O grupo Consórcio Nordeste, formado no início do ano por governos estaduais
para promover parcerias na região, vai lançar em breve o programa Nordeste
Conectado, uma PPP (parceria público-privada) para instalar milhares de
quilômetros de fibra ótica e conectar os estados.
"A
Huawei e a ZTE estudam as etapas de tele-educação, tele segurança e tele saúde,
e estão muito interessadas no projeto Nordeste Conectado", disse à Folha o
governador do Piauí, Wellington Dias (PT). A ZTE investe no projeto Piauí Conectado,
PPP para instalação de 5.000 quilômetros de rede de fibra óptica.
Os
estados da região também querem se unir para comprar sistemas de monitoramento
para segurança pública, aproveitando a experiência do país na área. Câmeras de
companhias como Dahua Technology e Hikvision são usadas pelo governo chinês
para monitorar cidadãos da minoria muçulmana uigure na província rebelde de
Xinjian.
Segundo
Lucas Kubaski, gerente da área de pré-vendas da Dahua, o Consórcio Nordeste
está muito interessado nas tecnologias para segurança e câmeras que fazem
reconhecimento facial.
As
câmeras conseguem detectar a expressão -tristeza ou alegria, por exemplo-, além
de tipo e cor de roupa usadas e a idade aparente.
Na
China, segundo ele, as câmeras ficam posicionadas em entradas de metrô,
aeroportos, rodoviárias e conseguem mapear quem entra e sai das cidades.
"Serve tanto para segurança quanto para encontrar pessoas perdidas."
A
Dahua, que fabrica câmeras com capacidade de reconhecimento facial e que entrou
em agosto na lista de empresas vetadas pelos EUA, já fornece equipamentos para
os governos de Pernambuco e Bahia, além de participar de uma licitação do metrô
de São Paulo.
A
cidade, aliás, foi pioneira: recebeu mil câmeras em 2017.
Também
no estado de São Paulo, cujo governador, João Dória, inaugurou um escritório
comercial em Xangai neste mês, a Huawei anunciou o plano de abrir uma fábrica
para montagem de celulares, com investimento de US$ 800 milhões.
Na
Bahia, foram investidos mais de R$ 18 milhões no sistema de reconhecimento
facial da chinesa Huawei.
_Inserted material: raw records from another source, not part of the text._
(** ** An operation that is cancelled after its work *)

Definition x_json : FileOperationSnapshot → option string := λ s, Some (FormatInt (sn_BytesProcessed s)).
Definition x_run : list (manager → option manager) :=
  let at_op f m := match m_ops m !! "1"%string with Some o => f "1"%string o m | None => None end in
  [Start "1" "copy" 0; λ m, Some (on_op "1" (AddBytesProcessed 5) m); at_op (pub_step x_json false); at_op (work_done None);
   λ m, Some (snd (Cancel "1" m)); at_op (pub_step x_json false); at_op (pub_step x_json true);
   at_op finish_step; at_op finish_step; at_op finish_step].
Definition x_end : manager := default (NewFileOperationManager "server") (foldl (λ r f, r ≫= f) (Some (NewFileOperationManager "server")) x_run).
Lemma x_end_reached : rtc (step x_json) (NewFileOperationManager "server") x_end.
Proof.
  eapply rtc_l; [apply (step_start _ "1" "copy" 0); [vm_compute; reflexivity|vm_compute; reflexivity]|].
  eapply rtc_l; [eapply (step_call _ "1" (AddBytesProcessed 5)); [vm_compute; reflexivity|reflexivity|constructor]|].
  eapply rtc_l; [eapply (step_pub _ false "1"); [vm_compute; reflexivity|vm_compute; reflexivity]|].
  eapply rtc_l; [eapply (step_work _ "1" _ None); [vm_compute; reflexivity|vm_compute; reflexivity]|].
  eapply rtc_l; [apply (step_cancel _ "1")|].
  eapply rtc_l; [eapply (step_pub _ false "1"); [vm_compute; reflexivity|vm_compute; reflexivity]|].
  eapply rtc_l; [eapply (step_pub _ true "1"); [vm_compute; reflexivity|vm_compute; reflexivity]|].
  do 3 (eapply rtc_l; [eapply (step_finish _ "1"); [vm_compute; reflexivity|vm_compute; reflexivity]|]).
  match goal with |- rtc _ ?a _ => assert (x_end = a) as -> by (vm_compute; reflexivity) end. apply rtc_refl.
Qed.
Lemma operation_ends_once_witness :
  ((Count x_end ≤ maxFileOperationsPerServer)%nat
   ∧ ∀ id o, m_ops x_end !! id = Some o →
      told id x_end o ∧ (Has id x_end = true ↔ registered o)
      ∧ (o_cancelled o = true → ∀ e, result_of o = Some e → e = Some ErrFileOperationCanceled))
  ∧ m_published x_end = [OperationProgress "1" "5"; OperationProgress "1" "5"; OperationError "1" "operation cancelled"]
  ∧ m_results x_end = [("1"%string, Some ErrFileOperationCanceled)].
Proof. split; [apply (operation_ends_once x_json "server"), x_end_reached|vm_compute; done]. Defined.
(* ===== verification/_CoqProject ===== *)
-Q . S2P
Prelude.v
GoLib.v
React.v
Mount.v
Immutable.v
Elements.v
CoreGen.v
GoGenerate.v
GoDirective.v
GoAst.v
StateTree.v
StateGen.v
ReactGen.v
ReactGenOrder.v
ReactVet.v
HtmlNode.v
HtmlNodeOps.v
JsxWalk.v
Jsx.v
JsxCss.v
JsxGen.v
CssGen.v
Gopher.v
Rand.v
Client.v
ClientState.v
ClientRender.v
ClientJsx.v
ReactGenClient.v
Runtime.v
ClientTypes.v
Todo.v
ImmSelect.v
GlobalState.v
GlobalRun.v
GlobalPage.v
GlobalSite.v
Timer.v
GoFmt.v
Latency.v
Present.v
SyntaxViewer.v
ExamplesText.v
Examples.v
ExamplesRun.v
SmallExamples.v
Blog.v
SiteMains.v
GeneratorMain.v
Flags.v
Witnesses.v
(* ===== verification/React.v ===== *)
(** * myitcv.io/react: the GopherJS bindings of React

    Models [react.go], [custom_elements.go], [internal/core/core.go] and
    [unsafe_js.go] of [src/_vendor/src/myitcv.io/react].

    - JavaScript objects that are mutated or compared by identity (component
      instances, their [state] object and the [_state] object inside it) live
      in a heap; objects that are built, handed to React and never changed
      again are plain property lists.
    - The Go values the bindings smuggle through JavaScript with
      [wrapValue]/[unwrapValue] are the constructors [JProps], [JState] and
      [JElems]; [unwrapValue] followed by a type assertion is a case analysis.
      A nil [Element], which React gets as [null] and draws as nothing, is [ENil].
    - [react.Call("createElement", ...)], [react.Call("createClass", ...)] and
      [forceUpdate] are calls into React itself: an element is the record of
      the [createElement] call that made it, a class is a fresh identity, and a
      [forceUpdate] call is recorded in [updates], in order. *)

From S2P Require Import Prelude.

Abbreviation loc := nat.

(** A [reflect.Type], identified by its name and package path. *)
Record rtype := RType { rt_Name : string; rt_PkgPath : string }.
#[export] Instance rtype_eq_dec : EqDecision rtype.
Proof. solve_decision. Defined.
#[export] Instance rtype_countable : Countable rtype.
Proof.
  refine (inj_countable' (λ t, (rt_Name t, rt_PkgPath t)) (λ p, RType p.1 p.2) _).
  by intros [].
Defined.

(** The dynamic values behind the interfaces [Props] and [State] of a program,
    their [EqualsIntf] methods, and the method values it installs as event
    handlers.  [EqualsIntf] may panic: it asserts the type of its argument. *)
Class ReactValues := {
  Props : Type;
  State : Type;
  Handler : Type;
  Props_EqualsIntf : Props → option Props → res bool;
  State_EqualsIntf : State → State → res bool;
}.

(** First argument of [React.createElement]. *)
Inductive elem_type :=
  | Tag (s : string)
  | ClassT (c : nat)
  | FragmentSymbol.
#[export] Instance elem_type_eq_dec : EqDecision elem_type.
Proof. solve_decision. Defined.

Section React.
Context {RV : ReactValues}.

#[local] Unset Elimination Schemes.
Inductive jsval :=
  | JUndefined
  | JNull
  | JBool (b : bool)
  | JStr (s : string)
  | JObject (o : list (string * jsval))
  | JRef (l : loc)
  | JProps (p : Props)
  | JState (s : State)
  | JElems (es : list Element)
  | JFunc (h : Handler)
with Element : Type :=
  | ENil
  | ES (s : string)
  | Elem (ty : elem_type) (props : jsval) (children : list Element).

#[local] Set Elimination Schemes.

Definition object : Type := list (string * jsval).

Fixpoint obj_get (o : object) (k : string) : jsval :=
  match o with
  | [] => JUndefined
  | (k', v) :: o => if bool_decide (k = k') then v else obj_get o k
  end.

(** Assignment keeps the position of an existing key and appends a new one. *)
Fixpoint obj_set (o : object) (k : string) (v : jsval) : object :=
  match o with
  | [] => [(k, v)]
  | (k', v') :: o => if bool_decide (k = k') then (k', v) :: o
                     else (k', v') :: obj_set o k v
  end.
(* ===== verification/Mount.v ===== *)
(** * Mounting

    The calls React makes to put a component on the page, in the order its documentation
    gives them: a new instance gets its props, then the state [getInitialState] returns,
    then [componentWillMount] is called.  [update_instance] is a re-render by a parent:
    [componentWillReceiveProps], then [shouldComponentUpdate], then the new props. *)

From S2P Require Import Prelude React.

Section Mount.
Context {RV : ReactValues} {E : Type}.

Definition create_instance (builder : ComponentBuilder E) (props : jsval) : M (world E) loc :=
  this ← js_New;
  _ ← js_Set this reactCompProps props;
  _ ← init_instance builder this;
  mret this.

Definition mount_instance (builder : ComponentBuilder E) (props : jsval) : M (world E) loc :=
  this ← create_instance builder props;
  _ ← opt_call (ComponentWillMount (builder (mk_def this)));
  mret this.

(** A parent rendered again and gives the instance other props: whether the instance has
    to render. *)
Definition update_instance (builder : ComponentBuilder E) (this : loc) (props : jsval) : M (world E) bool :=
  _ ← class_componentWillReceiveProps builder this [props];
  b ← class_shouldComponentUpdate this [props];
  _ ← js_Set this reactCompProps props;
  mret b.

Definition unmount_instance (builder : ComponentBuilder E) (this : loc) : M (world E) unit :=
  opt_call (ComponentWillUnmount (builder (mk_def this))).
Segundo o governo, a tecnologia permite à polícia
baiana comparar os rostos de pessoas que circulam nos locais onde as câmeras
estão instaladas com os do banco de dados da Secretaria de Segurança Pública.
O
Ceará estuda ampliar seu sistema Spia, de videomonitoramento, com parcerias com
a Dahua. Em Pernambuco, foram compradas 1.380 câmeras da mesma empresa para
segurança no metrô.
"As
empresas chinesas de telecomunicações estão participando ativamente da
cooperação de cidades inteligentes e seguras, governança eletrônica e comércio
eletrônico no Nordeste", disse à Folha a cônsul da China no Recife, Yan
Yuqing.
"Estamos
dispostos a contribuir para o desenvolvimento da tecnologia de informação no
Brasil sob o Belt and Road Initiative [BRI ou, informalmente, Nova Rota da
Seda]", afirma ela, em referência ao maior projeto do governo chinês para
ter acesso a mercados internacionais por meio de obras de infraestrutura.
Os
EUA tentam convencer o presidente Bolsonaro a seguir países como Austrália,
Nova Zelândia e Taiwan, que vetaram investimentos e produtos de empresas
chinesas para contratos públicos, fornecedores do governo ou qualquer um que
receba empréstimo do governo.
Em
visita ao Brasil no início de agosto, o secretário de Comércio dos EUA, Wilbur
Ross, alertou, em entrevista ao jornal Valor Econômico, para o perigo de
comprar tecnologias sensíveis como produtos para a rede 5G de certos países.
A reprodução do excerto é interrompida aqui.